Every line of the data below that holds the string "Local" needs to be reported.
BEGIN DATA TO EXAMINE
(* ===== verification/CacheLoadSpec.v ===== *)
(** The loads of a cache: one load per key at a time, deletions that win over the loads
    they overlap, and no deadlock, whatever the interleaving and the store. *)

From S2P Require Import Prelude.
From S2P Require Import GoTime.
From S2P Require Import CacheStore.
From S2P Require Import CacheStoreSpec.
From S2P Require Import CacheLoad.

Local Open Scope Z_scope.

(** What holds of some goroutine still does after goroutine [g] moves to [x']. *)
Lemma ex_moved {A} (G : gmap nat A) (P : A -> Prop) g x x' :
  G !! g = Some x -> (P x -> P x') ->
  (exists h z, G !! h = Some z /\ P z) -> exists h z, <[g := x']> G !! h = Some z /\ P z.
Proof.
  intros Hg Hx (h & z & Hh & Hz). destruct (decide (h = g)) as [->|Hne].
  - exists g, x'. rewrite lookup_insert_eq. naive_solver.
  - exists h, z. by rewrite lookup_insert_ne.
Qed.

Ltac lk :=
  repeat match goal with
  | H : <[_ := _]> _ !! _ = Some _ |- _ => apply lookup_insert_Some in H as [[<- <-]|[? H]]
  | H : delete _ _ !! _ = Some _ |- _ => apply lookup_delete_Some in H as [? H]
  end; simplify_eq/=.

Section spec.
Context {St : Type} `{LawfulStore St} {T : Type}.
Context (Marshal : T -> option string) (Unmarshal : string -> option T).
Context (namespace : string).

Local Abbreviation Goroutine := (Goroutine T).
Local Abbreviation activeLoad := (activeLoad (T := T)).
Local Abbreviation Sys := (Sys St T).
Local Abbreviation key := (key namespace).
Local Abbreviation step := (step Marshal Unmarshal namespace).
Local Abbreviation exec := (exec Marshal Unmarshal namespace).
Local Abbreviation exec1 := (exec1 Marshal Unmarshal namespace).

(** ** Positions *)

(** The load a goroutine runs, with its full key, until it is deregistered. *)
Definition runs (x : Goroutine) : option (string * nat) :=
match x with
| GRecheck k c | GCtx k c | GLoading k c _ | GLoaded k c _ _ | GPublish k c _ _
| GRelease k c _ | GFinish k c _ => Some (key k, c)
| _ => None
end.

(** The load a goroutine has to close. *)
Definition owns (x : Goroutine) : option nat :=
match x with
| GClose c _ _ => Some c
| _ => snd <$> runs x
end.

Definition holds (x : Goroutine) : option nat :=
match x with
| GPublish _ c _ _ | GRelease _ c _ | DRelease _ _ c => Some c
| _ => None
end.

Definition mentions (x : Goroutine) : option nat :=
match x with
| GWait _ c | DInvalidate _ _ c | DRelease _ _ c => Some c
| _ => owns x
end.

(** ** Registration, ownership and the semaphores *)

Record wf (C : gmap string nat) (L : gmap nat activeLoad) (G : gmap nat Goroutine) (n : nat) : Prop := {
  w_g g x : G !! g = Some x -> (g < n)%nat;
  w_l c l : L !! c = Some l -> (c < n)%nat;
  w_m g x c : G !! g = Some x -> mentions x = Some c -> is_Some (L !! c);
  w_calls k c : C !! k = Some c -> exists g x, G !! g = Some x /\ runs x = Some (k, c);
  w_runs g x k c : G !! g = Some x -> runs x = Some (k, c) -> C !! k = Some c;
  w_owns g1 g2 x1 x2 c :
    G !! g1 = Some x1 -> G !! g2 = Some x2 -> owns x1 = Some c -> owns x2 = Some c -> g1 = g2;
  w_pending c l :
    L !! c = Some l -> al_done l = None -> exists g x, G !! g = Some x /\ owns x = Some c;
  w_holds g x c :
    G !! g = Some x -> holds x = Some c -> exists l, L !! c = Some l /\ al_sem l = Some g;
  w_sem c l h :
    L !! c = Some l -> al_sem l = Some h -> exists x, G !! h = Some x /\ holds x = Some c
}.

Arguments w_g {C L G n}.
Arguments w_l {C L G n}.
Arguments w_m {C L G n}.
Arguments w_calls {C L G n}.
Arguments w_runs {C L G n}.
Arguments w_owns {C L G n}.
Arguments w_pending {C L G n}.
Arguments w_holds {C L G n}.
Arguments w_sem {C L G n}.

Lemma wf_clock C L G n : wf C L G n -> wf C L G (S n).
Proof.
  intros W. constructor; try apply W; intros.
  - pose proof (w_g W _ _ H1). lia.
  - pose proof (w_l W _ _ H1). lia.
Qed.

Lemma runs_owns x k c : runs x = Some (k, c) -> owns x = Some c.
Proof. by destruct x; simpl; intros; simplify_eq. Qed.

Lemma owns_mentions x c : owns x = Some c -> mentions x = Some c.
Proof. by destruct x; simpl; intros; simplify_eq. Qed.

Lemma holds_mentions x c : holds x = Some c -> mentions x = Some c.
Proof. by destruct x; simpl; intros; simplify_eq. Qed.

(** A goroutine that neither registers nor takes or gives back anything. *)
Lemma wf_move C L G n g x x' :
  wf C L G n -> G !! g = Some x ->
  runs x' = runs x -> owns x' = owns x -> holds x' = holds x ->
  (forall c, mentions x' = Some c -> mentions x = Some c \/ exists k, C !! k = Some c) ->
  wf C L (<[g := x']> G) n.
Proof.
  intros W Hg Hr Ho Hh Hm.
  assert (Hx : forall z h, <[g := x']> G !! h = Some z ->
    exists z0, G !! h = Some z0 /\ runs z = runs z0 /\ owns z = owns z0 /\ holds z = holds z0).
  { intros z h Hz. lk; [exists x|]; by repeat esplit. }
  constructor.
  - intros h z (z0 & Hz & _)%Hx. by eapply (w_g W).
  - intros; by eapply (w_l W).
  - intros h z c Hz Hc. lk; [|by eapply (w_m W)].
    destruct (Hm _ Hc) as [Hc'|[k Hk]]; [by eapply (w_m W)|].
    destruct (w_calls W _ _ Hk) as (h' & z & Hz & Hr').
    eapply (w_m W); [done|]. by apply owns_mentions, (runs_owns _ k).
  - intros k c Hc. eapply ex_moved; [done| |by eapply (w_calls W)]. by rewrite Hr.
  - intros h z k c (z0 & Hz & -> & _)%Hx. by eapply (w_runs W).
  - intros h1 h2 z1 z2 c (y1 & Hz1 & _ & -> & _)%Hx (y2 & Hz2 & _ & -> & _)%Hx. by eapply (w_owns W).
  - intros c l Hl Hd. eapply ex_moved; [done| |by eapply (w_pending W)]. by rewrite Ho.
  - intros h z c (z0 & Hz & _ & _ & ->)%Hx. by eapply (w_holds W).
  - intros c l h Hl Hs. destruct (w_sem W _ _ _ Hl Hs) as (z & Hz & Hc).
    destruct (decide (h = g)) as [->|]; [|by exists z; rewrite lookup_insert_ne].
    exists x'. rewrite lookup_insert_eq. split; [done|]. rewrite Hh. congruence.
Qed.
END DATA TO EXAMINE
RESULT:
Local Open Scope Z_scope.
Local Abbreviation Goroutine := (Goroutine T).
Local Abbreviation activeLoad := (activeLoad (T := T)).
Local Abbreviation Sys := (Sys St T).
Local Abbreviation key := (key namespace).
Local Abbreviation step := (step Marshal Unmarshal namespace).
Local Abbreviation exec := (exec Marshal Unmarshal namespace).
Local Abbreviation exec1 := (exec1 Marshal Unmarshal namespace).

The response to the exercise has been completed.